*** Given data Section Begins ***

(** A step of the sessions, and what is left to do after it. *)
Lemma serve_moves s m z i c Q :
  good s → forced_wait s → System.served m = true → Session.shuts_down m = false →
  permitted s (Shutdown.Run (System.Serve m)) = true → quiet s (Server (Shutdown.Run (System.Serve m))) = true →
  Session.step (System.sess (Shutdown.sys (server s))) m = Some z →
  Session.conns z = <[i := c]> (Shutdown.conns (server s)) →
  (∀ t, good t → forced_wait t → Shutdown.conns (server t) = <[i := c]> (Shutdown.conns (server s)) → leads t Q) →
  leads s Q.
Proof.
  intros Hg Hh Hm Hsd Hp Hq Hz Hc Hk. set (l := Shutdown.Run (System.Serve m)).
  set (sv := Shutdown.mkState (System.mkState (Shutdown.loops (server s)) z) (Shutdown.host (server s))
    (Shutdown.posted (server s))).
  set (t := mkState sv (map_imap (λ i e, Some (request sv i e)) (begin l sv (talks s)))).
  assert (Hs : step s (Server l) = Some t).
  { unfold step, l. rewrite Hp. unfold Shutdown.step, Shutdown.call. rewrite Hh. simpl. rewrite Hsd. simpl.
    rewrite (Shutdown.serve_step make_address _ m z Hm Hz). simpl. unfold t, sv. by rewrite Hh. }
  apply (leads_step _ _ s (Server l) t); [done..|]. apply Hk; [by eapply reach_step|done|done].
Qed.

Lemma ended_one_trans i c s t u :
  Shutdown.conns (server t) = <[i := c]> (Shutdown.conns (server s)) → ended_one i t u → ended_one i s u.
Proof.
  intros Ht (Hw & d & Hd & Hst). split; [done|]. exists d. split; [|done].
  by rewrite Hd, Ht, list_insert_insert_eq.
Qed.

(** After which the connection is still to end. *)
Lemma serve_then s m z i c :
  good s → forced_wait s → System.served m = true → Session.shuts_down m = false →
  permitted s (Shutdown.Run (System.Serve m)) = true → quiet s (Server (Shutdown.Run (System.Serve m))) = true →
  Session.step (System.sess (Shutdown.sys (server s))) m = Some z →
  Session.conns z = <[i := c]> (Shutdown.conns (server s)) → (i < length (Shutdown.conns (server s)))%nat →
  (∀ t, good t → forced_wait t → Shutdown.conns (server t) !! i = Some c → leads t (ended_one i t)) →
  leads s (ended_one i s).
Proof.
  intros Hg Hh Hm Hsd Hp Hq Hz Hc Hlt Hk. eapply serve_moves; [done..|]. intros t Ht Hht Hct.
  eapply leads_bind; [done|apply (Hk t Ht Hht)|].
  - rewrite Hct. by apply list_lookup_insert_eq.
  - intros u Hu Heu. apply leads_now. by eapply ended_one_trans.
Qed.

(** What a cancelled read and a write to a connection that was shut down fail with. *)
Definition any_error : error_code := Net.sys 125.

Section one.
Context (i : nat).

Lemma refunded_ends s c :
  good s → forced_wait s → Shutdown.conns (server s) !! i = Some c →
  Session.at_stage c = Session.Refunded → leads s (ended_one i s).
Proof using Hfresh.
  intros Hg Hh Hc Hst. destruct (lookup_lt_is_Some_2 _ _ (good_home s c Hg (list_elem_of_lookup_2 _ _ _ Hc))) as [x Hx].
  eapply (serve_moves s (Session.Release i)); try done.
  - unfold Session.step. setoid_rewrite Hc. simpl. setoid_rewrite Hx. simpl. by rewrite Hst.
  - reflexivity.
  - intros t Ht Hht Hct. apply leads_now. split; [done|]. eexists. by split.
Qed.

Lemma unwinding_ends s c :
  good s → forced_wait s → Shutdown.conns (server s) !! i = Some c →
  Session.at_stage c = Session.Unwinding → leads s (ended_one i s).
Proof using Hfresh.
  intros Hg Hh Hc Hst. eapply (serve_then s (Session.Refund i)); try done.
  - unfold Session.step. setoid_rewrite Hc. simpl. by rewrite Hst.
  - reflexivity.
  - by eapply lookup_lt_Some.
  - intros t Ht Hht Hct. by eapply refunded_ends.
Qed.

Lemma finished_ends s c ab fo e :
  good s → forced_wait s → Shutdown.conns (server s) !! i = Some c →
  Session.at_stage c = Session.Running ab fo → talks s !! i = Some e → finished e = true →
  leads s (ended_one i s).
Proof using Hfresh.
  intros Hg Hh Hc Hst He Hf. eapply (serve_then s (Session.Finish i)); try done.
  - simpl. by rewrite He.
  - unfold Session.step. setoid_rewrite Hc. simpl. by rewrite Hst.
  - reflexivity.
  - by eapply lookup_lt_Some.
  - intros t Ht Hht Hct. by eapply unwinding_ends.
Qed.

(** The walks have reached every reactor. *)
Lemma walked_forced s r x :
  good s → forced_wait s → Shutdown.reactors (server s) !! r = Some x →
  Session.walked_ x = true ∧ Session.forced_ x = true.
Proof using Hfresh.
  intros Hg Hh Hx. pose proof (good_shutdown s Hg) as Hi. pose proof (lookup_lt_Some _ _ _ Hx) as Hlt. split.
  - pose proof (Shutdown.h_abort _ Hi r x Hx) as Hw. rewrite Hh in Hw. simpl in Hw. by rewrite decide_True in Hw.
  - apply (Shutdown.h_forced _ Hi r x Hx). by rewrite Hh.
Qed.

Lemma home_reactor s c :
  good s → Shutdown.conns (server s) !! i = Some c →
  ∃ x, Shutdown.reactors (server s) !! Session.home c = Some x.
Proof using Hfresh.
  intros Hg Hc. apply lookup_lt_is_Some_2, good_home; [done|]. by eapply list_elem_of_lookup_2.
Qed.

(** The coroutine's last move. *)
Lemma talk_ends s c ab fo e l e' :
  good s → forced_wait s → Shutdown.conns (server s) !! i = Some c →
  Session.at_stage c = Session.Running ab fo → talks s !! i = Some e → l ≠ Echo.RequestStop →
  quiet s (Talk i l) = true → Echo.step Echo.buffer_size e l = Some e' → finished e' = true →
  leads s (ended_one i s).
Proof using Hfresh.
  intros Hg Hh Hc Hst He Hl Hq Hs Hf. set (t := mkState (server s) (<[i := e']> (talks s))).
  assert (Ht : step s (Talk i l) = Some t).
  { simpl. rewrite He. simpl. unfold stage_of. rewrite Hc. simpl. rewrite Hh, Hst. simpl.
    destruct l; try done; by rewrite Hs. }
  apply (leads_step _ _ s (Talk i l) t); [done..|].
  apply (finished_ends t c ab fo e'); try done; [by eapply reach_step|]. by apply lookup_insert_eq.
Qed.

Lemma running_ends s c ab fo :
  good s → forced_wait s → Shutdown.conns (server s) !! i = Some c →
  Session.at_stage c = Session.Running ab fo → leads s (ended_one i s).
Proof using Hfresh.
  intros Hg Hh Hc Hst. pose proof (good_talk_inv s Hg) as Hti.
  destruct (home_reactor s c Hg Hc) as [x Hx]. destruct (walked_forced s _ x Hg Hh Hx) as [Hw Hf].
  pose proof (list_elem_of_lookup_2 _ _ _ Hc) as Hin.
  destruct (Session.s_walks _ (echo_good_session s Hg) _ x Hx) as [_ Hwk].
  destruct (Hwk c ab fo Hin eq_refl Hst) as [H1 H2]. rewrite (H1 Hw), (H2 Hf) in *. clear H1 H2.
  destruct (t_talk s Hti i true true) as (e & He & Hstop); [unfold stage_of; rewrite Hc; simpl; by rewrite Hst|].
  specialize (Hstop eq_refl).
  destruct (Echo.pc e) as [|k sent|w] eqn:Hpc.
  - eapply (talk_ends s c true true e (Echo.ReadDone any_error [])); try done.
    + simpl. by rewrite He.
    + unfold Echo.step. rewrite Hpc. reflexivity.
    + done.
  - eapply (talk_ends s c true true e (Echo.WriteDone any_error)); try done.
    + simpl. pose proof (t_holds s Hti i c Hc) as Ho. unfold holds in Ho. rewrite Hst in Ho.
      destruct (Session.si_ok _ (Session.s_sockets _ (echo_good_session s Hg)) c Hin Ho) as (k' & Hk & _ & Hsh).
      unfold socket_shut. rewrite Hc, Hk, Ho. simpl. by apply (Hsh true).
    + unfold Echo.step. rewrite Hpc. reflexivity.
    + done.
  - eapply (finished_ends s c true true e); try done. unfold finished. by rewrite Hpc.
Qed.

*** Given data Section Ends ***

» **Your objective**:
Looking back over the data above, restate word for word the lines that begin at the line with "Lemma home_reactor s" and end at the line with "apply (leads_step _ _ s (Talk", inclusive.

» **Answer area**:
Lemma home_reactor s c :
  good s → Shutdown.conns (server s) !! i = Some c →
  ∃ x, Shutdown.reactors (server s) !! Session.home c = Some x.
Proof using Hfresh.
  intros Hg Hc. apply lookup_lt_is_Some_2, good_home; [done|]. by eapply list_elem_of_lookup_2.
Qed.

(** The coroutine's last move. *)
Lemma talk_ends s c ab fo e l e' :
  good s → forced_wait s → Shutdown.conns (server s) !! i = Some c →
  Session.at_stage c = Session.Running ab fo → talks s !! i = Some e → l ≠ Echo.RequestStop →
  quiet s (Talk i l) = true → Echo.step Echo.buffer_size e l = Some e' → finished e' = true →
  leads s (ended_one i s).
Proof using Hfresh.
  intros Hg Hh Hc Hst He Hl Hq Hs Hf. set (t := mkState (server s) (<[i := e']> (talks s))).
  assert (Ht : step s (Talk i l) = Some t).
  { simpl. rewrite He. simpl. unfold stage_of. rewrite Hc. simpl. rewrite Hh, Hst. simpl.
    destruct l; try done; by rewrite Hs. }
  apply (leads_step _ _ s (Talk i l) t); [done..|].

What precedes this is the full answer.